**EXERCISE INSTRUCTIONS:** Exactly transcribe the line that holds "intros Hi. unfold" and every remaining line of the records, up to and including the final one, with nothing else.

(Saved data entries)
*** Begin section ***
(* ===== verification/KvTailState.v ===== *)
(** Saving and restoring the exact tail: what is read back from a snapshot has the tails,
    the marks of the slots and the cursors that were saved; and so has a clone. *)

From S2P Require Import Prelude.
From S2P Require Import StableSort.
From S2P Require Import KvTailStore.
From S2P Require Import KvTailStoreWf.
From S2P Require Import KvTailSpec.
From S2P Require Import KvTailRefine.
From S2P Require Import KvTailBatch.
From S2P Require Import KvTailCopy.

Module KvTailState.
Import KvTailStore KvTailStoreWf KvTailSpec KvTailRefine KvTailBatch KvTailCopy.

(** What reading a state does with a store, for a snapshot of all sequences whose cells
    are read back to where they were: it is cleared, the entries are put in their slots,
    then the degradations and the cursors are set. *)
Definition restore_entry (t : tail_store) (x : snapshot_entry) : R tail_store :=
  r ← restore t x.1 (identity x.2) (position x.2) (insertion_ordinal x.2) (slot x.2 mod arena_stride t);
  Ok r.1.

Definition saved_cursors (t : tail_store) : R (list (Z * Z)) :=
  mapM (fun p => c ← state_write_cursor t (pr_seq p); Ok (pr_seq p, c)) (snapshot_provenance t (-1)).

Definition read_state (u t : tail_store) : R tail_store :=
  cursors ← saved_cursors t;
  v ← clear u;
  v ← foldM restore_entry v (snapshot t (-1));
  v ← restore_provenance v (snapshot_provenance t (-1)) (-1);
  foldM (fun v x => restore_write_cursor v x.1 x.2) v cursors.

(** ** One entry *)

Lemma idle_spec t : idle t = true <-> in_batch t = false /\ free_of_copy t /\ batch_transaction t = None.
Proof.
  unfold idle, has_pending_seq_cp, has_batch_transaction, free_of_copy.
  destruct (in_batch t), (pending_seq_cp t), (batch_transaction t); naive_solver.
Qed.
(* ===== verification/RecurrentWf.v ===== *)
(** What holds of the memory of a recurrent model: a cell lists exactly the sequences
    whose tail it is, a cell without sequences is free, and a state is in the row of its
    cell.  [view] is what a sequence has: a position and the sequences that share its
    state; [forgets] is what operations that remove sequences do to the cells. *)

From S2P Require Import Prelude.
From S2P Require Import Memory.
From S2P Require Import Recurrent.

Module RecurrentWf.
Import Recurrent.

(** ** Cells as a function of the index *)

Definition cell (l : list mem_cell) (i : Z) : mem_cell :=
  if 0 <=? i then default new_cell (l !! Z.to_nat i) else new_cell.

Definition inside (l : list mem_cell) (i : Z) : Prop := 0 <= i < Z.of_nat (length l).

Lemma cell_outside l i : ~ inside l i -> cell l i = new_cell.
Proof.
  intros H. unfold cell, inside in *. destruct (Z.leb_spec 0 i); [|done].
  by rewrite lookup_ge_None_2 by lia.
Qed.

Lemma cell_lookup l (i : nat) c : l !! i = Some c -> cell l (Z.of_nat i) = c.
Proof. intros H. unfold cell. rewrite (proj2 (Z.leb_le _ _)) by lia. by rewrite Nat2Z.id, H. Qed.

Lemma lookup_cell l i : inside l i -> l !! Z.to_nat i = Some (cell l i).
Proof.
  intros [H1 H2]. unfold cell. rewrite (proj2 (Z.leb_le _ _)) by lia.
  destruct (lookup_lt_is_Some_2 l (Z.to_nat i)) as [c Hc]; [lia|]. by rewrite Hc.
Qed.

Lemma cell_at_ok l i : inside l i -> cell_at l i = Ok (cell l i).
Proof.
  intros H. unfold cell_at. rewrite (proj2 (Z.leb_le _ _)) by (unfold inside in H; lia). bind_simpl.
  by apply at_lookup, lookup_cell.
Qed.

Lemma elem_of_cells l c : c ∈ l <-> exists i, inside l i /\ cell l i = c.
Proof.
  rewrite list_elem_of_lookup. split.
  - intros [i Hi]. exists (Z.of_nat i). split; [apply lookup_lt_Some in Hi; split; lia|by apply cell_lookup].
  - intros (i & Hi & <-). exists (Z.to_nat i). by apply lookup_cell.
Qed.

(** Two lists with the same cells. *)
Lemma cells_eq l k : length l = length k -> (forall i, inside l i -> cell l i = cell k i) -> l = k.
Proof.
  intros Hl H. apply list_eq_same_length with (length l); [done|done|]. intros i x y Hi Hx Hy.
  apply cell_lookup in Hx, Hy. rewrite <- Hx, <- Hy. apply H. split; lia.
Qed.

Lemma cell_map f l i : cell (f <$> l) i = if decide (inside l i) then f (cell l i) else new_cell.
Proof.
  case_decide as Hi.
  - pose proof (lookup_cell l i Hi) as E. unfold cell at 1. rewrite (proj2 (Z.leb_le _ _)) by (unfold inside in Hi; lia).
    by rewrite list_lookup_fmap, E.
  - apply cell_outside. unfold inside in *. by rewrite length_fmap.
Qed.

(** [update] is an assignment. *)
Definition put_cell (l : list mem_cell) (i : Z) (c : mem_cell) : list mem_cell := <[Z.to_nat i := c]> l.

Lemma inside_set l i c j : inside (put_cell l i c) j <-> inside l j.
Proof. unfold inside, put_cell. by rewrite length_insert. Qed.

Lemma length_set l i c : length (put_cell l i c) = length l.
Proof. apply length_insert. Qed.

Lemma cell_set l i c j : inside l i -> cell (put_cell l i c) j = if decide (j = i) then c else cell l j.
Proof.
  intros Hi. unfold cell, put_cell. case_decide as H.
  - subst j. rewrite (proj2 (Z.leb_le _ _)) by (unfold inside in Hi; lia).
    by rewrite list_lookup_insert_eq by (unfold inside in Hi; lia).
  - destruct (Z.leb_spec 0 j); [|done]. rewrite list_lookup_insert_ne by (unfold inside in Hi; lia). done.
Qed.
*** End section ***
**RESULT FOR THIS TASK:**
  intros Hi. unfold cell, put_cell. case_decide as H.
  - subst j. rewrite (proj2 (Z.leb_le _ _)) by (unfold inside in Hi; lia).
    by rewrite list_lookup_insert_eq by (unfold inside in Hi; lia).
  - destruct (Z.leb_spec 0 j); [|done]. rewrite list_lookup_insert_ne by (unfold inside in Hi; lia). done.
Qed.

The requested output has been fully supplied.